Офицер, возглавлявший роту полицейских, вышел вперед с мегафоном. Он включил его, повозился с ручками, чтобы заглушить издаваемый им при включении назойливый и раздражающий свист, а затем, держа его высоко перед собой одной рукой, другой поднес внешний микрофон ко рту.
– Хорошо, ребята, вы молодцы – повеселились на славу. Но теперь ваша игра закончена. Следите за тем, чтобы не усугублять ситуацию, и спокойно и организованно выходите из поезда. Не оказывайте сопротивления, и никто из вас не пострадает.
В течение нескольких мгновений единственным ответом со стороны находившихся в поезде была тишина.
Бабах!
За первым громким ударом последовал еще один, и еще, и еще один, пока одно из окон первого вагона не разлетелось вдребезги и из него не вылетел наружу унитаз, очевидно, выкорчеванный из туалета, врезавшийся в платформу в нескольких сантиметрах от полицейского кордона. Стоявшие к нему ближе всего полицейские подняли свои щиты, чтобы защититься от осколков, разлетавшихся во все стороны. Меццанотте пробормотал:
– Черт побери…
Сразу после этого из поезда донеслась песня, распеваемая нестройным хором голосов с раздражающей нежностью:
Смерть копа – вот настоящее счастье,
Собаки, всем вам скоро гнить!
Смерть копа – вот настоящее счастье,
Скорее бы копов всех мне избить.
Жалеть вас не будем, вы так и знайте –
Нам нравится копов бить!
Более красноречивого ответа и быть не могло. Все можно было свести к следующему: уходить мы не собираемся. Охота вам – подходите и попробуйте нас взять, нам плевать.
В Болонье полицейским не удалось взять поезд, но на этот раз, памятуя об этом поражении, миланские полицейские избрали другую тактику. В то время как из вагонов полетел град камней, обрезков арматуры, бутылок и всего остального, что было в распоряжении фанатов, компактный фронт щитов открылся ровно настолько, чтобы пропустить из вторых рядов несколько полицейских, вооруженных гранатометами, которые выстрелили гранатами со слезоточивым газом внутрь поезда через разбитые окна.

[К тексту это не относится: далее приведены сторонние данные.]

(** * JOS: syscall layer, copy-on-write fork and the E1000 ring driver

    A shallow embedding of [kern/syscall.c], [lib/fork.c] and
    [kern/e1000.c].  C integers are [Z] with the wrap-around of their width
    written out, bit operations are [Z.land], [Z.lor] and [Z.lnot].  The
    fixed-size kernel tables that C indexes through a mask ([envs], [pages],
    the page directory and the page tables) are total functions on slot
    numbers; the descriptor rings, which C indexes with a value read back
    from a device register, are lists, and an index outside the list is the
    undefined behaviour the model reports as [None]. *)

From Stdlib Require Import ZArith Lia Bool.
From Stdlib.Strings Require Import Byte.
From stdpp Require Import base list.

Local Open Scope Z_scope.

(** ** Machine integers *)

Definition u8 (x : Z) : Z := x mod 2 ^ 8.
Definition u16 (x : Z) : Z := x mod 2 ^ 16.
Definition u32 (x : Z) : Z := x mod 2 ^ 32.

(** [int32_t]: the two's-complement reading of the low 32 bits. *)
Definition s32 (x : Z) : Z :=
  let y := u32 x in if y <? 2 ^ 31 then y else y - 2 ^ 32.

(** ** Error codes and syscall results *)

(** Modelled from the spec: [inc/error.h] is not among the sources.  The
    codes are the enum constants the sources name; a function that returns
    [-E_x] returns [Neg E_x] here, so that "negative values are distinguished
    error codes and non-negative values are success payloads" holds by
    construction. *)
Inductive error : Set :=
| E_BAD_ENV
| E_INVAL
| E_NO_MEM
| E_NO_FREE_ENV
| E_IPC_NOT_RECV
| E_NET_QUEUE_FULL
| E_NET_QUEUE_EMPTY.

Inductive sysret : Set :=
| Ret (v : Z)
| Neg (e : error).

(** [a[i]] for a C array kept as a list. *)
Definition at_index {A} (l : list A) (i : Z) : option A :=
  if i <? 0 then None else l !! Z.to_nat i.

(** [a[i] = x]. *)
Definition set_index {A} (l : list A) (i : Z) (x : A) : list A :=
  <[Z.to_nat i := x]> l.

(** [memcpy(dst, src, n)]: [dst] and [src] are the bytes of memory from the
    two pointers on, and the first [n] bytes of [src] take the place of the
    first [n] bytes of [dst].  A caller hands over the memory that [src]
    points into as far as the [n] bytes reach. *)
Definition memcpy (dst src : list byte) (n : Z) : list byte :=
  take (Z.to_nat n) src ++ drop (Z.to_nat n) dst.

(** ** The E1000 descriptor rings ([kern/e1000.c]) *)

Module E1000.

Definition E1000_REG_INDEX (offset : Z) : Z := offset / 4.

Definition E1000_TX_DESCRIPTORS_COUNT : Z := 64.
Definition E1000_TX_BUFFER_SIZE : Z := 2048.
Definition E1000_RX_DESCRIPTORS_COUNT : Z := 128.
Definition E1000_RX_BUFFER_SIZE : Z := 2048.

Definition E1000_TX_DX_STAT_DD : Z := 0x01.
Definition E1000_TXD_CMD_RS : Z := 0x08.
Definition E1000_TXD_CMD_EOP : Z := 0x01.

Definition E1000_RCTL : Z := E1000_REG_INDEX 0x00100.
Definition E1000_TCTL : Z := E1000_REG_INDEX 0x00400.
Definition E1000_TIPG : Z := E1000_REG_INDEX 0x00410.
Definition E1000_RDBAL : Z := E1000_REG_INDEX 0x02800.
Definition E1000_RDBAH : Z := E1000_REG_INDEX 0x02804.
Definition E1000_RDLEN : Z := E1000_REG_INDEX 0x02808.
Definition E1000_RDH : Z := E1000_REG_INDEX 0x02810.
Definition E1000_RDT : Z := E1000_REG_INDEX 0x02818.
Definition E1000_TDBAL : Z := E1000_REG_INDEX 0x03800.
Definition E1000_TDBAH : Z := E1000_REG_INDEX 0x03804.
Definition E1000_TDLEN : Z := E1000_REG_INDEX 0x03808.
Definition E1000_TDH : Z := E1000_REG_INDEX 0x03810.
Definition E1000_TDT : Z := E1000_REG_INDEX 0x03818.
Definition E1000_MTA : Z := E1000_REG_INDEX 0x05200.

(** [sizeof] of either descriptor. *)
Definition DESC_SIZE : Z := 16.

(** The [raw] view of the three control words the driver writes, bit
    fields laid out from the least significant bit: [TCTL] with [EN],
    [PSP], [CT = 0x10], [COLD = 0x40]; [TIPG] with [IPGT = 8]; [RCTL] with
    [EN], [BAM], [BSIZE = 0], [SECRC]. *)
Definition tctl_raw : Z :=
  Z.lor (Z.shiftl 1 1) (Z.lor (Z.shiftl 1 3) (Z.lor (Z.shiftl 0x10 4) (Z.shiftl 0x40 12))).
Definition tipg_raw : Z := 8.
Definition rctl_raw : Z :=
  Z.lor (Z.shiftl 1 1) (Z.lor (Z.shiftl 1 15) (Z.shiftl 1 26)).

(** [union e1000_tx_desc], through its [fields] view. *)
Record e1000_tx_desc : Set := mk_tx_desc {
  txd_buffer_addr : Z;
  txd_length : Z;
  txd_cso : Z;
  txd_cmd : Z;
  txd_status : Z;
  txd_css : Z;
  txd_special : Z
}.

Record e1000_rx_desc : Set := mk_rx_desc {
  rxd_buffer_addr : Z;
  rxd_length : Z;
  rxd_csum : Z;
  rxd_status : Z;
  rxd_errors : Z;
  rxd_special : Z
}.

(** The driver's globals: the memory-mapped register block and the four
    statically allocated arrays.  [after_receive_buffers] is the kernel
    memory that lies behind the last element of [receive_buffers], byte by
    byte: [memcpy] reads it when a descriptor's length reaches beyond the
    array. *)
Record device : Type := mk_device {
  e1000_dma_io : Z -> Z;
  tx_descriptor_ring : list e1000_tx_desc;
  tx_buffers : list (list byte);
  receive_descriptor_ring : list e1000_rx_desc;
  receive_buffers : list (list byte);
  after_receive_buffers : nat -> byte
}.

Definition reg_write (io : Z -> Z) (r v : Z) : Z -> Z :=
  fun r' => if r' =? r then v else io r'.

Definition set_io (d : device) (io : Z -> Z) : device :=
  mk_device io (tx_descriptor_ring d) (tx_buffers d)
            (receive_descriptor_ring d) (receive_buffers d)
            (after_receive_buffers d).

Definition set_tx (d : device) (ring : list e1000_tx_desc)
    (bufs : list (list byte)) : device :=
  mk_device (e1000_dma_io d) ring bufs
            (receive_descriptor_ring d) (receive_buffers d)
            (after_receive_buffers d).

Definition set_rx_ring (d : device) (ring : list e1000_rx_desc) : device :=
  mk_device (e1000_dma_io d) (tx_descriptor_ring d) (tx_buffers d)
            ring (receive_buffers d) (after_receive_buffers d).
Lemma noTab_doPrintf (format : string) :
  forall (st : fmt.pstate) (a : option fmt.arg),
    noTab format -> argNoTab a -> noTab (fmt.doPrintf format st a).
Proof.
  induction format as [ | c rest IH]; intros st a Hf Ha.
  - simpl. destruct st; try (apply (noTab_app "%!(NOVERB)"); [ reflexivity | ]);
      now apply noTab_extra.
  - apply noTab_cons in Hf. destruct Hf as [Hc Hrest].
    assert (Hk : forall a', argNoTab a' -> noTab (fmt.doPrintf rest fmt.Text a'))
      by (intros a' Ha'; now apply IH).
    assert (Hno : noTab ("%!(NOVERB)" ++ fmt.extra a))
      by (apply (noTab_app "%!(NOVERB)"); [ reflexivity | now apply noTab_extra ]).
    cbn [fmt.doPrintf]. destruct st as [ | minus | minus wid | minus wid prec].
    + destruct (Ascii.eqb c "%"); [ now apply IH | ].
      apply noTab_cons. split; [ exact Hc | now apply IH ].
    + destruct (Ascii.eqb c "-"); [ now apply IH | ].
      destruct (isDigit c); [ now apply IH | ].
      destruct (Ascii.eqb c "."); [ now apply IH | ].
      now apply noTab_verbOut.
    + destruct (isDigit c).
      * destruct (fmt.tooLarge wid); [ exact Hno | now apply IH ].
      * destruct (Ascii.eqb c "."); [ now apply IH | ].
        now apply noTab_verbOut.
    + destruct (isDigit c); [ now apply IH | ].
      now apply noTab_verbOut.
Qed.

Lemma noTab_Sprintf (format : string) (a : fmt.arg) :
  noTab format -> argNoTab (Some a) -> noTab (fmt.Sprintf format a).
Proof. intros. now apply noTab_doPrintf. Qed.

Lemma noTab_Print (r : result string) :
  (forall s, r = Ok s -> noTab s) -> noTab (fmt.Print r).
Proof.
  intros H. destruct r as [s | [i n]]; simpl; [ now apply H | ].
  apply (noTab_app "%!v(PANIC=String method: ").  { reflexivity. }
  apply noTab_app; [ | reflexivity ].
  apply (noTab_app "runtime error: index out of range ["). { reflexivity. }
  apply noTab_app; [ apply noTab_FormatInt | ].
  apply (noTab_app "] with length "); [ reflexivity | apply noTab_FormatInt ].
Qed.
(** * RAPter / globOpt: line primitives and the correspondence matcher

    A shallow embedding of
    - [globOpt/include/globfit2/primitives/linePrimitive.h]
      (class [GF2::LinePrimitive]: [generateFrom], [getDistance],
      [projectPoint], [getExtent], [getSpatialSignificance], [draw]) and
    - [globOpt/src/correspondence.cpp]
      ([estimateDistance] and the work part of [correspCli]).

    The C++ code is templated over its scalar type; the embedding is
    generic over an interface [ScalarOps] of the arithmetic the code uses,
    the one comparison made in [double] included.
    Two instances are given: IEEE-754 single precision ([float], through
    the Standard Library's [SpecFloat]), on which the code can be run, and
    the real numbers, the exact arithmetic the geometry is meant in. *)

From Stdlib Require Import ZArith List Bool Lia Sorted Permutation.
From Stdlib Require Import Reals Lra.
From Stdlib Require Import Floats.SpecFloat.
From Stdlib Require Import Strings.String.
From stdpp Require Import base decidable option list gmap.

Local Open Scope Z_scope.

(* ===================================================================== *)
(** * Scalars                                                             *)
(* ===================================================================== *)

(** The arithmetic the two translation units use on [Scalar]: literals,
    the four operations, [std::sqrt] and [operator<]; and, for the
    threshold of [getExtent], which is a [double]: the type [double], the
    implicit conversion of a [Scalar] to it and [operator<] on it. *)
Class ScalarOps (Scalar : Type) := {
  s_of_Z : Z -> Scalar;
  s_add  : Scalar -> Scalar -> Scalar;
  s_sub  : Scalar -> Scalar -> Scalar;
  s_mul  : Scalar -> Scalar -> Scalar;
  s_div  : Scalar -> Scalar -> Scalar;
  s_opp  : Scalar -> Scalar;
  s_sqrt : Scalar -> Scalar;
  s_ltb  : Scalar -> Scalar -> bool;
  s_double : Type;
  s_to_double : Scalar -> s_double;
  d_ltb  : s_double -> s_double -> bool
}.

(** [double] for the scalar type [Scalar]. *)
Definition Double (Scalar : Type) `{ScalarOps Scalar} : Type := s_double.

(** [std::cos] and [std::sin], used by [Eigen::AngleAxis]. *)
Class TrigOps (Scalar : Type) := {
  s_cos : Scalar -> Scalar;
  s_sin : Scalar -> Scalar
}.

Declare Scope scalar_scope.
Delimit Scope scalar_scope with sc.
Notation "x + y" := (s_add x y) : scalar_scope.
Notation "x - y" := (s_sub x y) : scalar_scope.
Notation "x * y" := (s_mul x y) : scalar_scope.
Notation "x / y" := (s_div x y) : scalar_scope.
Notation "- x" := (s_opp x) : scalar_scope.
Notation "x <? y" := (s_ltb x y) : scalar_scope.

(** [a > b] is [b < a]. *)
Definition s_gtb {Scalar} `{ScalarOps Scalar} (a b : Scalar) : bool := s_ltb b a.

(** ** IEEE-754 binary64, the [double] of the threshold *)

Module Float64.
Definition prec : Z := 53.
Definition emax : Z := 1024.

Definition of_Z (z : Z) : spec_float := binary_normalize prec emax z 0 false.

(** The literal [0.01], the default threshold of [getExtent]: the double
    nearest to 1/100. *)
Definition default_threshold : spec_float := SFdiv prec emax (of_Z 1) (of_Z 100).
End Float64.

(** ** IEEE-754 binary32, the [float] the program is instantiated with *)

Module Float32.
Definition prec : Z := 24.
Definition emax : Z := 128.

Definition of_Z (z : Z) : spec_float := binary_normalize prec emax z 0 false.

(** Every value but NaN. *)
Definition ordered (x : spec_float) : bool :=
  match x with
  | S754_nan => false
  | _ => true
  end.

(** The conversion of a [float] to [double]: the same number in the
    wider format (every [float] is a [double], so nothing is rounded). *)
Definition to_double (x : spec_float) : spec_float :=
  match x with
  | S754_finite s m e =>
      binary_normalize Float64.prec Float64.emax (if s then Z.neg m else Z.pos m) e s
  | _ => x
  end.

#[global] Instance ops : ScalarOps spec_float := {|
  s_of_Z := of_Z;
  s_add  := SFadd prec emax;
  s_sub  := SFsub prec emax;
  s_mul  := SFmul prec emax;
  s_div  := SFdiv prec emax;
  s_opp  := SFopp;
  s_sqrt := SFsqrt prec emax;
  s_ltb  := SFltb;
  s_double := spec_float;
  s_to_double := to_double;
  d_ltb  := SFltb
|}.
End Float32.

(** ** Real numbers, the exact arithmetic *)

Module Real.
Definition ltb (x y : R) : bool := if Rlt_dec x y then true else false.

#[global] Instance ops : ScalarOps R := {|
  s_of_Z := IZR;
  s_add  := Rplus;
  s_sub  := Rminus;
  s_mul  := Rmult;
  s_div  := Rdiv;
  s_opp  := Ropp;
  s_sqrt := sqrt;
  s_ltb  := ltb;
  s_double := R;
  s_to_double := fun x => x;
  d_ltb  := ltb
|}.

#[global] Instance trig : TrigOps R := {| s_cos := cos; s_sin := sin |}.
End Real.

(* ===================================================================== *)
(** * Three-dimensional vectors ([Eigen::Matrix<Scalar,3,1>])             *)
(* ===================================================================== *)

Record Vec3 (Scalar : Type) := mkVec3 { vx : Scalar; vy : Scalar; vz : Scalar }.
Arguments mkVec3 {Scalar} _ _ _.
Arguments vx {Scalar} _.
Arguments vy {Scalar} _.
Arguments vz {Scalar} _.

Section Vectors.
Context {Scalar : Type} `{ScalarOps Scalar}.
Local Open Scope scalar_scope.

Definition vadd (a b : Vec3 Scalar) : Vec3 Scalar :=
  mkVec3 (vx a + vx b) (vy a + vy b) (vz a + vz b).

Definition vsub (a b : Vec3 Scalar) : Vec3 Scalar :=
  mkVec3 (vx a - vx b) (vy a - vy b) (vz a - vz b).

(** [v * k] *)
Definition vscale (a : Vec3 Scalar) (k : Scalar) : Vec3 Scalar :=
  mkVec3 (vx a * k) (vy a * k) (vz a * k).

(** [k * v] *)
Definition smul (k : Scalar) (a : Vec3 Scalar) : Vec3 Scalar :=
  mkVec3 (k * vx a) (k * vy a) (k * vz a).

(** [v / k] *)
Definition vdivs (a : Vec3 Scalar) (k : Scalar) : Vec3 Scalar :=
  mkVec3 (vx a / k) (vy a / k) (vz a / k).

(** [a.dot( b )]; the order in which Eigen adds the products is not fixed
    by the sources, the sum is taken from left to right. *)
Definition vdot (a b : Vec3 Scalar) : Scalar :=
  vx a * vx b + vy a * vy b + vz a * vz b.

Definition vcross (a b : Vec3 Scalar) : Vec3 Scalar :=
  mkVec3 (vy a * vz b - vz a * vy b)
         (vz a * vx b - vx a * vz b)
         (vx a * vy b - vy a * vx b).

(** [v.norm()] *)
Definition vnorm (a : Vec3 Scalar) : Scalar := s_sqrt (vdot a a).

(** [v.normalized()]: the vector divided by its norm. *)
Definition vnormalized (a : Vec3 Scalar) : Vec3 Scalar := vdivs a (vnorm a).

(** [Eigen::AngleAxis(angle, UnitZ()) * v]: the product with the rotation
    matrix [AngleAxis::toRotationMatrix] builds for the axis (0,0,1),
    whose rows are (c, -s, 0), (s, c, 0) and (0, 0, (1-c)+c). *)
Definition rotateZ `{TrigOps Scalar} (angle : Scalar) (v : Vec3 Scalar) : Vec3 Scalar :=
  let c := s_cos angle in
  let s := s_sin angle in
  mkVec3 (c * vx v - s * vy v)
         (s * vx v + c * vy v)
         (((s_of_Z 1 - c) + c) * vz v).
End Vectors.

(* ===================================================================== *)
(** * Outcomes of a call                                                  *)
(* ===================================================================== *)

(** A call either returns, or indexes a container out of range (undefined
    behaviour in C++), or, for the one loop modelled with fuel, runs out of
    fuel. *)
Inductive Result (A : Type) : Type :=
  | Ok (a : A)
  | Undefined
  | OutOfFuel.
Arguments Ok {A} _.
Arguments Undefined {A}.
Arguments OutOfFuel {A}.

#[export] Instance Result_ret : MRet Result := fun _ a => Ok a.
#[export] Instance Result_bind : MBind Result := fun _ _ f m =>
  match m with
  | Ok a => f a
  | Undefined => Undefined
  | OutOfFuel => OutOfFuel
  end.

(** [v[i]] for an [int] index. *)
Definition at_index {A} (l : list A) (i : Z) : Result A :=
  if 0 <=? i then
    match l !! Z.to_nat i with
    | Some a => Ok a
    | None => Undefined
    end
  else Undefined.

(** The indices [0, 1, ..., n-1] a counting loop visits. *)
Definition upto (n : nat) : list Z := map Z.of_nat (seq 0 n).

В течение нескольких минут ничего не происходило, только из окон виднелись клубы дыма, а в воздухе начал распространяться едкий, резкий запах газа. Затем двери вагонов открылись одна за другой, и ультрас с криком высыпали наружу. Их лица были скрыты желто-красными шарфами, платками и балаклавами, отчасти для того, чтобы их не узнали, отчасти для защиты от газа; они были вооружены металлическими прутьями, длинными деревянными шестами для флагов, цепями и ремнями с большими металлическими пряжками. Выглядело все это устрашающе.
Поток болельщиков обрушился на полицейский кордон с яростью волны цунами. Поначалу их напор удавалось сдерживать, и обе стороны обменивались яростными ударами над тонкой линией разделявших их щитов. Но фанатов «Ромы» было много, гораздо больше, чем полицейских, и, по мере того как они выходили из поезда, их натиск усиливался. Шеренга «голубых касок» отступала, постепенно теряя компактность и рассыпаясь на глазах. Сражение превратилось в беспорядочную и яростную схватку, обе стороны вели беспощадную борьбу.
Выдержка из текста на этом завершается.